═════ Records ═════

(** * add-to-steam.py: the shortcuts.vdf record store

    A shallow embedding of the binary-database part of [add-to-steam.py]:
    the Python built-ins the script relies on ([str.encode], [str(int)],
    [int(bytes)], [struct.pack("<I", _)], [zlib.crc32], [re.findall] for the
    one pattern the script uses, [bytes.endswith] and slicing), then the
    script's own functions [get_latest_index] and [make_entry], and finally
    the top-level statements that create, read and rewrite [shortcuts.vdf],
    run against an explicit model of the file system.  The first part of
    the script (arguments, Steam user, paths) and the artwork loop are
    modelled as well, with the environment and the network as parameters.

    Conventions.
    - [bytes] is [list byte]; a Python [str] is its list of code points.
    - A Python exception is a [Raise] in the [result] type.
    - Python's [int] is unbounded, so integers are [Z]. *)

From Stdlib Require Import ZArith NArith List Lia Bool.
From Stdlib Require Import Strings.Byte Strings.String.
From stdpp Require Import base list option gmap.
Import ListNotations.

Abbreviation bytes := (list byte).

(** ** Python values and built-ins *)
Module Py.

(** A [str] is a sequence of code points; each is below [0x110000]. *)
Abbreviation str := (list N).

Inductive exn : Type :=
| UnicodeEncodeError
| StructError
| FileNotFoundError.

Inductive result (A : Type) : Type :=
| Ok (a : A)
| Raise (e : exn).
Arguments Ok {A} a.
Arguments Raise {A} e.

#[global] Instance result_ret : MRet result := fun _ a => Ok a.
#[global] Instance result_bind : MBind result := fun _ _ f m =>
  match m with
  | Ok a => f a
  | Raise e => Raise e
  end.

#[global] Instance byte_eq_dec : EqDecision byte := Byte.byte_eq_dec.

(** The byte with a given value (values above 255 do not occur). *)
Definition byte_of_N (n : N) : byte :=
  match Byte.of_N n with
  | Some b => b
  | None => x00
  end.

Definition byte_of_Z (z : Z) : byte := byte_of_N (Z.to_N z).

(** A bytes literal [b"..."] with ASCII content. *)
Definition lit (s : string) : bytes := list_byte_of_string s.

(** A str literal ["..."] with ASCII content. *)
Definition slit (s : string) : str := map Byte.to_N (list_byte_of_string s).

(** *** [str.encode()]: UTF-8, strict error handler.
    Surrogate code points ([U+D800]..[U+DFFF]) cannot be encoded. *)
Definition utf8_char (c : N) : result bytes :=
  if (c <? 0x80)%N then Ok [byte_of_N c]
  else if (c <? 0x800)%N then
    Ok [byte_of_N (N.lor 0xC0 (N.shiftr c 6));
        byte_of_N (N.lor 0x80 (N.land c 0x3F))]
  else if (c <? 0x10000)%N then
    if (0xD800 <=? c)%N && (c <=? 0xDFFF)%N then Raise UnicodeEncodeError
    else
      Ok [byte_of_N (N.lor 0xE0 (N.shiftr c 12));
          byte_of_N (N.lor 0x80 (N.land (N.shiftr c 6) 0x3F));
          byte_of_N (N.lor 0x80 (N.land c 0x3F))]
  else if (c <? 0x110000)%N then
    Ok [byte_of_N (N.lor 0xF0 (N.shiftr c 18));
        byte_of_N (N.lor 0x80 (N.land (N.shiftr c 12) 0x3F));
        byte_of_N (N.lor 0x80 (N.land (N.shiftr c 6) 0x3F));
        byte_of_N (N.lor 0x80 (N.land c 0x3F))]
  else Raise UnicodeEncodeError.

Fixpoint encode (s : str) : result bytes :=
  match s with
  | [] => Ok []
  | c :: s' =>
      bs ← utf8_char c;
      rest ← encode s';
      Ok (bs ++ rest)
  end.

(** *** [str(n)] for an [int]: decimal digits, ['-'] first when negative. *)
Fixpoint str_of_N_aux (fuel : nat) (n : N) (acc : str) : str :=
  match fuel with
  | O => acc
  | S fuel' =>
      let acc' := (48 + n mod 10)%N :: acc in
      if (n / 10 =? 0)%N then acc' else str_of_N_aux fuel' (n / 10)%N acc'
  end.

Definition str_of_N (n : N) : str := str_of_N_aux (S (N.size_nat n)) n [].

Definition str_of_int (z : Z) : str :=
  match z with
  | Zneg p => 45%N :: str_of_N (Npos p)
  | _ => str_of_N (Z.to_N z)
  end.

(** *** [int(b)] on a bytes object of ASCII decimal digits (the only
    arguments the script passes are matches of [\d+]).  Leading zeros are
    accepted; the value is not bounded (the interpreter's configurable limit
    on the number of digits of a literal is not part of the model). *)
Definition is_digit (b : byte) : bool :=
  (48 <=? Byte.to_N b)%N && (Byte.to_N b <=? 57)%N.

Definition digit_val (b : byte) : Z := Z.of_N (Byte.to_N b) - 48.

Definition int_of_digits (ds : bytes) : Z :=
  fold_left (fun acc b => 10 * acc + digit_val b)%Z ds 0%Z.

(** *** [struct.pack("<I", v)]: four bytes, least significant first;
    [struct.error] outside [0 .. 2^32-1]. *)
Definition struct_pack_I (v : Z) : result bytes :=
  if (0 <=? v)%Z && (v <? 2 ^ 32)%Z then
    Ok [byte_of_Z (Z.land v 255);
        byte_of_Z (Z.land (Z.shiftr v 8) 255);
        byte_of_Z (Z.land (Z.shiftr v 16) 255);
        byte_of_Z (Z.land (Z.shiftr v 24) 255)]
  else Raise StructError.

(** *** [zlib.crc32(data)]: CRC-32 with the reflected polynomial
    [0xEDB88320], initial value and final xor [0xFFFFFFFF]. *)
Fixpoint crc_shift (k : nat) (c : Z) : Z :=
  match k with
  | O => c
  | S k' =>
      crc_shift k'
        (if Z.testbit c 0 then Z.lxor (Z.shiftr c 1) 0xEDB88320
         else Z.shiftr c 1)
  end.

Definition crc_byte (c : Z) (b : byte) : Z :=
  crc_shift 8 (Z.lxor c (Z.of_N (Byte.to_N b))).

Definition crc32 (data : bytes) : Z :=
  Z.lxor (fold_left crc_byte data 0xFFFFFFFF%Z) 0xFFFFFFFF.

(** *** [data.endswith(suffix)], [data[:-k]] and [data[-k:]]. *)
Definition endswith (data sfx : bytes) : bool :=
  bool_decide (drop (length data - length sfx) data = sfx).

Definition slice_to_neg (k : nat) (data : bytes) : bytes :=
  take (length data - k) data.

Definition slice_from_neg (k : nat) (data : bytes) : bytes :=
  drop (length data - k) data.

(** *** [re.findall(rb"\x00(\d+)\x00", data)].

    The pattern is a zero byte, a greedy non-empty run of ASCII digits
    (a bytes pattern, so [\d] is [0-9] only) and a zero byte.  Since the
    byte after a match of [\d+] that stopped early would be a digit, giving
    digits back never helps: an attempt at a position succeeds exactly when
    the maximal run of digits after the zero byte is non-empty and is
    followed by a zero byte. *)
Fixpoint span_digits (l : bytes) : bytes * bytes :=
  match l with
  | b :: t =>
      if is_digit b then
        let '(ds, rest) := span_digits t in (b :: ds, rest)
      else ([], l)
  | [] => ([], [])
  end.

═════

Copy down the entries exactly, leaving out no line.

● **Written reply**:
(** * add-to-steam.py: the shortcuts.vdf record store

    A shallow embedding of the binary-database part of [add-to-steam.py]:
    the Python built-ins the script relies on ([str.encode], [str(int)],
    [int(bytes)], [struct.pack("<I", _)], [zlib.crc32], [re.findall] for the
    one pattern the script uses, [bytes.endswith] and slicing), then the
    script's own functions [get_latest_index] and [make_entry], and finally
    the top-level statements that create, read and rewrite [shortcuts.vdf],
    run against an explicit model of the file system.  The first part of
    the script (arguments, Steam user, paths) and the artwork loop are
    modelled as well, with the environment and the network as parameters.

    Conventions.
    - [bytes] is [list byte]; a Python [str] is its list of code points.
    - A Python exception is a [Raise] in the [result] type.
    - Python's [int] is unbounded, so integers are [Z]. *)

From Stdlib Require Import ZArith NArith List Lia Bool.
From Stdlib Require Import Strings.Byte Strings.String.
From stdpp Require Import base list option gmap.
Import ListNotations.

Abbreviation bytes := (list byte).

(** ** Python values and built-ins *)
Module Py.

(** A [str] is a sequence of code points; each is below [0x110000]. *)
Abbreviation str := (list N).

Inductive exn : Type :=
| UnicodeEncodeError
| StructError
| FileNotFoundError.

Inductive result (A : Type) : Type :=
| Ok (a : A)
| Raise (e : exn).
Arguments Ok {A} a.
Arguments Raise {A} e.

#[global] Instance result_ret : MRet result := fun _ a => Ok a.
#[global] Instance result_bind : MBind result := fun _ _ f m =>
  match m with
  | Ok a => f a
  | Raise e => Raise e
  end.

#[global] Instance byte_eq_dec : EqDecision byte := Byte.byte_eq_dec.

(** The byte with a given value (values above 255 do not occur). *)
Definition byte_of_N (n : N) : byte :=
  match Byte.of_N n with
  | Some b => b
  | None => x00
  end.

Definition byte_of_Z (z : Z) : byte := byte_of_N (Z.to_N z).

(** A bytes literal [b"..."] with ASCII content. *)
Definition lit (s : string) : bytes := list_byte_of_string s.

(** A str literal ["..."] with ASCII content. *)
Definition slit (s : string) : str := map Byte.to_N (list_byte_of_string s).

(** *** [str.encode()]: UTF-8, strict error handler.
    Surrogate code points ([U+D800]..[U+DFFF]) cannot be encoded. *)
Definition utf8_char (c : N) : result bytes :=
  if (c <? 0x80)%N then Ok [byte_of_N c]
  else if (c <? 0x800)%N then
    Ok [byte_of_N (N.lor 0xC0 (N.shiftr c 6));
        byte_of_N (N.lor 0x80 (N.land c 0x3F))]
  else if (c <? 0x10000)%N then
    if (0xD800 <=? c)%N && (c <=? 0xDFFF)%N then Raise UnicodeEncodeError
    else
      Ok [byte_of_N (N.lor 0xE0 (N.shiftr c 12));
          byte_of_N (N.lor 0x80 (N.land (N.shiftr c 6) 0x3F));
          byte_of_N (N.lor 0x80 (N.land c 0x3F))]
  else if (c <? 0x110000)%N then
    Ok [byte_of_N (N.lor 0xF0 (N.shiftr c 18));
        byte_of_N (N.lor 0x80 (N.land (N.shiftr c 12) 0x3F));
        byte_of_N (N.lor 0x80 (N.land (N.shiftr c 6) 0x3F));
        byte_of_N (N.lor 0x80 (N.land c 0x3F))]
  else Raise UnicodeEncodeError.

Fixpoint encode (s : str) : result bytes :=
  match s with
  | [] => Ok []
  | c :: s' =>
      bs ← utf8_char c;
      rest ← encode s';
      Ok (bs ++ rest)
  end.

(** *** [str(n)] for an [int]: decimal digits, ['-'] first when negative. *)
Fixpoint str_of_N_aux (fuel : nat) (n : N) (acc : str) : str :=
  match fuel with
  | O => acc
  | S fuel' =>
      let acc' := (48 + n mod 10)%N :: acc in
      if (n / 10 =? 0)%N then acc' else str_of_N_aux fuel' (n / 10)%N acc'
  end.

Definition str_of_N (n : N) : str := str_of_N_aux (S (N.size_nat n)) n [].

Definition str_of_int (z : Z) : str :=
  match z with
  | Zneg p => 45%N :: str_of_N (Npos p)
  | _ => str_of_N (Z.to_N z)
  end.

(** *** [int(b)] on a bytes object of ASCII decimal digits (the only
    arguments the script passes are matches of [\d+]).  Leading zeros are
    accepted; the value is not bounded (the interpreter's configurable limit
    on the number of digits of a literal is not part of the model). *)
Definition is_digit (b : byte) : bool :=
  (48 <=? Byte.to_N b)%N && (Byte.to_N b <=? 57)%N.

Definition digit_val (b : byte) : Z := Z.of_N (Byte.to_N b) - 48.

Definition int_of_digits (ds : bytes) : Z :=
  fold_left (fun acc b => 10 * acc + digit_val b)%Z ds 0%Z.

(** *** [struct.pack("<I", v)]: four bytes, least significant first;
    [struct.error] outside [0 .. 2^32-1]. *)
Definition struct_pack_I (v : Z) : result bytes :=
  if (0 <=? v)%Z && (v <? 2 ^ 32)%Z then
    Ok [byte_of_Z (Z.land v 255);
        byte_of_Z (Z.land (Z.shiftr v 8) 255);
        byte_of_Z (Z.land (Z.shiftr v 16) 255);
        byte_of_Z (Z.land (Z.shiftr v 24) 255)]
  else Raise StructError.

(** *** [zlib.crc32(data)]: CRC-32 with the reflected polynomial
    [0xEDB88320], initial value and final xor [0xFFFFFFFF]. *)
Fixpoint crc_shift (k : nat) (c : Z) : Z :=
  match k with
  | O => c
  | S k' =>
      crc_shift k'
        (if Z.testbit c 0 then Z.lxor (Z.shiftr c 1) 0xEDB88320
         else Z.shiftr c 1)
  end.

Definition crc_byte (c : Z) (b : byte) : Z :=
  crc_shift 8 (Z.lxor c (Z.of_N (Byte.to_N b))).

Definition crc32 (data : bytes) : Z :=
  Z.lxor (fold_left crc_byte data 0xFFFFFFFF%Z) 0xFFFFFFFF.

(** *** [data.endswith(suffix)], [data[:-k]] and [data[-k:]]. *)
Definition endswith (data sfx : bytes) : bool :=
  bool_decide (drop (length data - length sfx) data = sfx).

Definition slice_to_neg (k : nat) (data : bytes) : bytes :=
  take (length data - k) data.

Definition slice_from_neg (k : nat) (data : bytes) : bytes :=
  drop (length data - k) data.

(** *** [re.findall(rb"\x00(\d+)\x00", data)].

    The pattern is a zero byte, a greedy non-empty run of ASCII digits
    (a bytes pattern, so [\d] is [0-9] only) and a zero byte.  Since the
    byte after a match of [\d+] that stopped early would be a digit, giving
    digits back never helps: an attempt at a position succeeds exactly when
    the maximal run of digits after the zero byte is non-empty and is
    followed by a zero byte. *)
Fixpoint span_digits (l : bytes) : bytes * bytes :=
  match l with
  | b :: t =>
      if is_digit b then
        let '(ds, rest) := span_digits t in (b :: ds, rest)
      else ([], l)
  | [] => ([], [])
  end.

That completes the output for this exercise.